There have been instances where bowlers were hit for six sixes in a row. Yuvraj Singh, Ravi Shastri, Gary Sobers, Herschelle Gibbs and others have haunted the bowlers’ dreams with their attacking play. These instances made captains scratch their heads. But what if the captain himself wants the bowler to give away runs and bowl no balls. Sounds bizarre, right?
In case you are thinking that the match was fixed, no, it was not! It was a well-thought out move by the Wellington skipper. But you have to be patient to know the whole story.
The match —
It was a First-Class match between Wellington and Canterbury. Wellington needed to win the match in order to lift the Shell Trophy and that’s the reason why skipper McSweeney literally went all out to register a win.
What happened during the initial days of the match —
Wellington scored 202 runs in the first innings. Canterbury declared after scoring 221 for 7. Thanks to John Aiken’s 156, Wellington made a comeback and scored 309 in the second innings, setting a target of 291 runs. Canterbury never looked like chasing the target and the game was heading towards a draw.
Lee Germon and Roger Ford were batting well as they knew there was nothing much they could do with 95 runs needed off 12 balls. McSweeney wanted Germon to go after the bowler so that they sniff a win and lose their wickets in the process.
That’s when coach John Morrison and McSweeney had a chat and came up with a newfangled idea to give an insipid Bert Vance an over. Before this, Vance had bowled only 39 overs in a career span of 6 seasons.

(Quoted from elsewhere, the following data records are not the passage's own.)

(** * The slide-out panel of assets/js/main.js ([$.fn.panel])

    A shallow embedding of the panel plugin: its configuration, the part of
    the DOM it reads and writes, its event handlers and its deferred
    callbacks, followed by the properties the specification states about
    them. *)

From Stdlib Require Import ZArith Bool.
From stdpp Require Import base decidable numbers strings list gmap.

Local Open Scope Z_scope.

(** ** JavaScript values and numbers *)

Module JS.

(** A number as the handlers see it: a finite pixel quantity or NaN. *)
Inductive num : Set :=
| NaN
| Fin (z : Z).

(** What a property such as [$element.touchPosX] can hold. *)
Inductive value : Set :=
| Undefined
| Null
| Num (z : Z).

(** ToNumber: [undefined] becomes NaN, [null] becomes 0. *)
Definition to_number (v : value) : num :=
  match v with
  | Undefined => NaN
  | Null => Fin 0
  | Num z => Fin z
  end.

Definition sub (a b : num) : num :=
  match a, b with
  | Fin x, Fin y => Fin (x - y)
  | _, _ => NaN
  end.

Definition add (a b : num) : num :=
  match a, b with
  | Fin x, Fin y => Fin (x + y)
  | _, _ => NaN
  end.

Definition mul (a b : num) : num :=
  match a, b with
  | Fin x, Fin y => Fin (x * y)
  | _, _ => NaN
  end.

(** [a < b]: false as soon as one side is NaN. *)
Definition lt (a b : num) : bool :=
  match a, b with
  | Fin x, Fin y => x <? y
  | _, _ => false
  end.

(** [a > b] *)
Definition gt (a b : num) : bool := lt b a.

(** [v === null] *)
Definition is_null (v : value) : bool :=
  match v with
  | Null => true
  | _ => false
  end.

(** [v === s] for an attribute value [v] (a string or [undefined]). *)
Definition str_eq (v : option string) (s : string) : bool :=
  match v with
  | Some x => bool_decide (x = s)
  | None => false
  end.

(** Truthiness of an attribute value: [undefined] and [''] are falsy. *)
Definition truthy (v : option string) : bool :=
  match v with
  | Some x => negb (bool_decide (x = ""%string))
  | None => false
  end.
Lemma sorted_str_sorted (l : list string) :
  Sorted (fun a b => String.leb a b = true) (sorted_str l).
Proof.
  induction l as [ | x l IH]; simpl; [ constructor | ].
  apply insert_str_sorted. exact IH.
Qed.

(** X7.  The columns compared by the detection are sorted, without
    repetition, and are exactly the columns of the forecast table or of the
    pivoted actual table after [reset_index] that are not excluded; each of
    them is a column of both standardized tables.  The column that
    [reset_index] adds bears the name of the pivot's index, and for an
    index without a name it is 'index', or 'level_0' when the pivot has a
    column 'index'. *)
Theorem all_columns_sorted_union (self : ForecastActualComparator.t)
    (forecast_df actual_df forecast_std actual_std : DataFrame)
    (all_columns : list string) :
  prepare_data self forecast_df actual_df
    = Ok (forecast_std, actual_std, all_columns) ->
  let pivot := pivot_table (transformer self) actual_df in
  NoDup all_columns /\
  Sorted (fun a b => String.leb a b = true) all_columns /\
  (forall c,
     In c all_columns <->
     (In c (columns forecast_df) \/ c = index_column pivot \/
      In c (columns pivot)) /\
     ~ In c (exclude_columns self)) /\
  (forall c, In c all_columns ->
             In c (columns forecast_std) /\ In c (columns actual_std)) /\
  ~ In (index_column pivot) (columns pivot) /\
  (forall name, index_name pivot = Some name -> index_column pivot = name) /\
  (index_name pivot = None ->
   (~ In "index"%string (columns pivot) /\
    index_column pivot = "index"%string) \/
   (In "index"%string (columns pivot) /\
    index_column pivot = "level_0"%string)).
Proof.
  intros H pivot. unfold prepare_data, reset_index in H. cbv zeta in H.
  fold pivot in H.
  destruct (in_list (index_column pivot) (columns pivot)) eqn:Hfresh;
    [ discriminate | ].
  injection H as <- <- <-.
  split; [ apply sorted_str_nodup; apply NoDup_nodup | ].
  split; [ apply sorted_str_sorted | ]. split; [ | split; [ | split ] ].
  - intro c. rewrite sorted_str_in, nodup_In, in_app_iff.
    unfold metric_columns. rewrite !filter_In. simpl.
    rewrite negb_true_iff, in_list_false.
    split; intro H; intuition (auto; congruence).
  - intros c Hc. split; apply standardize_columns_columns; left; exact Hc.
  - apply in_list_false. exact Hfresh.
  - split.
    + intros name Hname. unfold index_column. rewrite Hname. reflexivity.
    + intro Hnone. unfold index_column. rewrite Hnone.
      destruct (in_list "index" (columns pivot)) eqn:E.
      * right. split; [ apply in_list_true; exact E | reflexivity ].
      * left. split; [ apply in_list_false; exact E | reflexivity ].
Qed.
(** * The autonomous coin-collecting player (PlayerClientAuto3.py)

    A shallow embedding of the move-decision engine: the obstacle map built
    from a snapshot's walls, the breadth-first path finder [bfs], the
    nearest-coin selection by [manhattan_distance], the process-wide list
    [fake_coin_positions] and the message callback [on_message].

    Python values are modelled as follows.
    - a coordinate tuple [(row, col)] is a pair of integers [Z * Z];
    - the dict [grid] is a finite map [gmap (Z * Z) string], the set
      [visited] a finite set [gset (Z * Z)];
    - the dict [MOVES] is iterated with [.items()], so it is an association
      list in insertion order;
    - the [deque] is a list, [popleft] takes its head, [append] adds at the
      end;
    - the global list [fake_coin_positions], the messages handed to
      [client.publish] and the random source live in a [world] that a small
      state-and-exception monad threads through [on_message];
    - the [print] calls only write to the console and are left out. *)

From stdpp Require Import base option list sorting gmap sets strings.
From Stdlib Require Import ZArith Lia.

#[local] Set Warnings "-clear-no-such-hyp".

Abbreviation cell := (Z * Z)%type.

(** ** Python primitives used by the client *)

Inductive exn : Type :=
| ValueError   (* list.remove(x): x not in list; min() of an empty sequence *)
| IndexError.  (* random.choice of an empty sequence *)

Inductive result (A : Type) : Type :=
| Ok (a : A)
| Raise (e : exn)
| OutOfFuel.   (* the loop budget of [bfs] ran out; shown never to happen *)
Arguments Ok {A} a.
Arguments Raise {A} e.
Arguments OutOfFuel {A}.

(** [min(l, key=key)]: the first element whose key is smallest; a later
    element replaces the current best only when its key is strictly less. *)
Fixpoint min_from {A : Type} (key : A → Z) (best : A) (l : list A) : A :=
  match l with
  | [] => best
  | x :: l' => if (key x <? key best)%Z then min_from key x l'
               else min_from key best l'
  end.

Definition py_min {A : Type} (key : A → Z) (l : list A) : option A :=
  match l with
  | [] => None
  | x :: l' => Some (min_from key x l')
  end.

(** [l.remove(x)]: drops the first occurrence of [x]; [None] stands for the
    ValueError raised when [x] does not occur. *)
Fixpoint list_remove (x : cell) (l : list cell) : option (list cell) :=
  match l with
  | [] => None
  | y :: l' => if decide (y = x) then Some l'
               else match list_remove x l' with
                    | Some r => Some (y :: r)
                    | None => None
                    end
  end.

(** [s.endswith(suffix)] *)
Definition endswith (s suffix : string) : bool :=
  let n := String.length s in
  let k := String.length suffix in
  bool_decide (k ≤ n) && bool_decide (String.substring (n - k) k s = suffix).

(** ** Constants of the module *)

Definition MOVES : list (string * cell) :=
  [ ("UP", (-1, 0)%Z); ("DOWN", (1, 0)%Z);
    ("LEFT", (0, -1)%Z); ("RIGHT", (0, 1)%Z) ].

(** The value [fake_coin_positions] is bound to when the module is loaded. *)
Definition fake_coin_positions_init : list cell :=
  [ (0, 0)%Z; (0, 9)%Z; (9, 0)%Z; (9, 9)%Z ].

Definition lobby_name : string := "TestLobby".
Definition player_name : string := "Player3".

(** ** manhattan_distance *)

Definition manhattan_distance (pos1 pos2 : cell) : Z :=
  (Z.abs (pos1.1 - pos2.1) + Z.abs (pos1.2 - pos2.2))%Z.

(** ** The obstacle map *)

(** [{(x, y): '.' for x in range(10) for y in range(10)}] *)
Definition board_cells : list cell :=
  x ← seqZ 0 10; y ← seqZ 0 10; [(x, y)].

Definition blank_grid : gmap cell string :=
  foldl (λ grid pos, <[pos := "."]> grid) ∅ board_cells.

(** [for wall in wall_positions: grid[wall] = 'W'] *)
Definition build_grid (wall_positions : list cell) : gmap cell string :=
  foldl (λ grid wall, <[wall := "W"]> grid) blank_grid wall_positions.
Arguments build_grid : simpl never.

(** ** bfs *)

(** [next_pos in grid and grid[next_pos] != 'W'] *)
Definition passable (grid : gmap cell string) (next_pos : cell) : bool :=
  match grid !! next_pos with
  | Some v => bool_decide (v ≠ "W")
  | None => false
  end.

(** The [for move, (dx, dy) in MOVES.items()] loop over the remaining
    [moves], threading [visited] and [queue]. *)
Fixpoint bfs_expand (grid : gmap cell string) (current : cell)
    (path : list string) (moves : list (string * cell))
    (visited : gset cell) (queue : list (cell * list string))
  : gset cell * list (cell * list string) :=
  match moves with
  | [] => (visited, queue)
  | (move, (dx, dy)) :: moves' =>
      let next_pos := (current.1 + dx, current.2 + dy)%Z in
      if passable grid next_pos && bool_decide (next_pos ∉ visited) then
        bfs_expand grid current path moves'
          ({[next_pos]} ∪ visited) (queue ++ [(next_pos, path ++ [move])])
      else bfs_expand grid current path moves' visited queue
  end.

(** The [while queue] loop; [fuel] bounds the number of times the body runs.
    [None] means the budget ran out before the loop ended. *)
Fixpoint bfs_loop (fuel : nat) (grid : gmap cell string) (goal : cell)
    (visited : gset cell) (queue : list (cell * list string))
  : option (list string) :=
  match queue with
  | [] => Some []
  | (current, path) :: queue' =>
      match fuel with
      | O => None
      | S fuel' =>
          if decide (current = goal) then Some path
          else
            let visited1 := {[current]} ∪ visited in
            let '(visited2, queue2) :=
              bfs_expand grid current path MOVES visited1 queue' in
            bfs_loop fuel' grid goal visited2 queue2
      end
  end.

(** Every run of the body but the first pops an entry that was appended
    for a key of [grid] not yet in [visited], so [size grid + 1] runs
    suffice (see [bfs_spec]). *)
Definition bfs (grid : gmap cell string) (start goal : cell)
  : option (list string) :=
  bfs_loop (S (size grid)) grid goal ∅ [(start, [])].
Arguments bfs : simpl never.

(** ** The world and its monad *)

Record world : Type := World {
  fake_coin_positions : list cell;     (* the global list *)
  published : list (string * string);  (* client.publish(topic, payload) calls *)
  random_source : nat → nat            (* the draws random.choice will make *)
}.

Definition M (A : Type) : Type := world → result A * world.

Definition m_ret {A : Type} (a : A) : M A := λ w, (Ok a, w).

Definition m_bind {A B : Type} (m : M A) (k : A → M B) : M B :=
  λ w, match m w with
       | (Ok a, w') => k a w'
       | (Raise e, w') => (Raise e, w')
       | (OutOfFuel, w') => (OutOfFuel, w')
       end.

#[export] Instance M_ret : MRet M := @m_ret.
#[export] Instance M_bind : MBind M := λ A B k m, m_bind m k.

Definition m_raise {A : Type} (e : exn) : M A := λ w, (Raise e, w).

Definition of_option {A : Type} (e : exn) (o : option A) : M A :=
  match o with
  | Some a => m_ret a
  | None => m_raise e
  end.

Definition get_fake_coin_positions : M (list cell) :=
  λ w, (Ok (fake_coin_positions w), w).

(** [fake_coin_positions.remove(x)] on the global list. *)
Definition remove_fake_coin (x : cell) : M unit :=
  λ w, match list_remove x (fake_coin_positions w) with
       | Some l => (Ok tt, World l (published w) (random_source w))
       | None => (Raise ValueError, w)
       end.

(** [random.choice(seq)]: the element at a random index below [len(seq)];
    the draw is consumed. *)
Definition random_choice (seq : list string) : M string :=
  λ w, match seq !! (random_source w 0 `mod` length seq)%nat with
       | Some x => (Ok x, World (fake_coin_positions w) (published w)
                               (λ i, random_source w (S i)))
       | None => (Raise IndexError, w)
       end.

Definition publish (topic payload : string) : M unit :=
  λ w, (Ok tt, World (fake_coin_positions w)
                     (published w ++ [(topic, payload)])
                     (random_source w)).

Definition run_bfs (grid : gmap cell string) (start goal : cell)
  : M (list string) :=
  λ w, match bfs grid start goal with
       | Some path => (Ok path, w)
       | None => (OutOfFuel, w)
       end.

(** ** on_message *)

(** The fields of the decoded payload that the callback reads. *)
Record game_state : Type := GameState {
  currentPosition : cell;
  coin1 : list cell;
  coin2 : list cell;
  coin3 : list cell;
  walls : list cell
}.

Record message : Type := Message {
  topic : string;
  payload : game_state   (* json.loads(msg.payload) *)
}.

When the madness started —
Vance came to bowl and bowled a stream of no balls. The first ball was a no ball, Germon did not try and hit him this time. The next one was a legal delivery, Germon scored a boundary off that one. After that, there was a stream of deliberate no balls. Vance’s front foot landed way ahead of the crease on multiple occasions. He bowled a total of 17 no balls on the trot!
A total of 72 runs had already been scored with just one legal delivery in the over. McSweeney may have realised that Vance needed to bowl at least a few legal deliveries otherwise they would end up on the losing side.
Surprisingly, Vance bowled two dot balls to Germon followed by another no ball off which a boundary was scored — 14th of the over. Only a single was taken off the next two balls. The umpire lost the count of the number of legal deliveries and called it an over after just five balls.
A total of 77 runs off 5 balls were scored from Vance’s over. It did not go down in the record books as the most expensive over but still. It was the second-most expensive over, the first being a Bangladeshi bowler’s 92 runs off 4 balls.
The finale over
Both captains did not know that only 18 runs were needed off the last over. Left-arm spinner Evan Gray was brought back into the attack. Germon did not know the target but he took a crack at the first five balls, scoring 17 runs off them.
On the last ball of the over, Ford was on strike. He was incognizant of the fact that Canterbury needed just one run to create history. He ended up blocking the last ball and the match was tied. Had the batter and bowlers knew what was the target, the game would have climaxed altogether differently.
Wellington’s foolish plan to lure batsmen into losing their wickets backfired. They lost 4 points for slow over rate as Vance bowled 17 no balls on the trot. However, they still managed to win the Shell Trophy as other teams lost their last league match. The media did not let McSweeney and Morrison off the hook easily as they faced flak for their bizarre decision in a crucial stage of the league.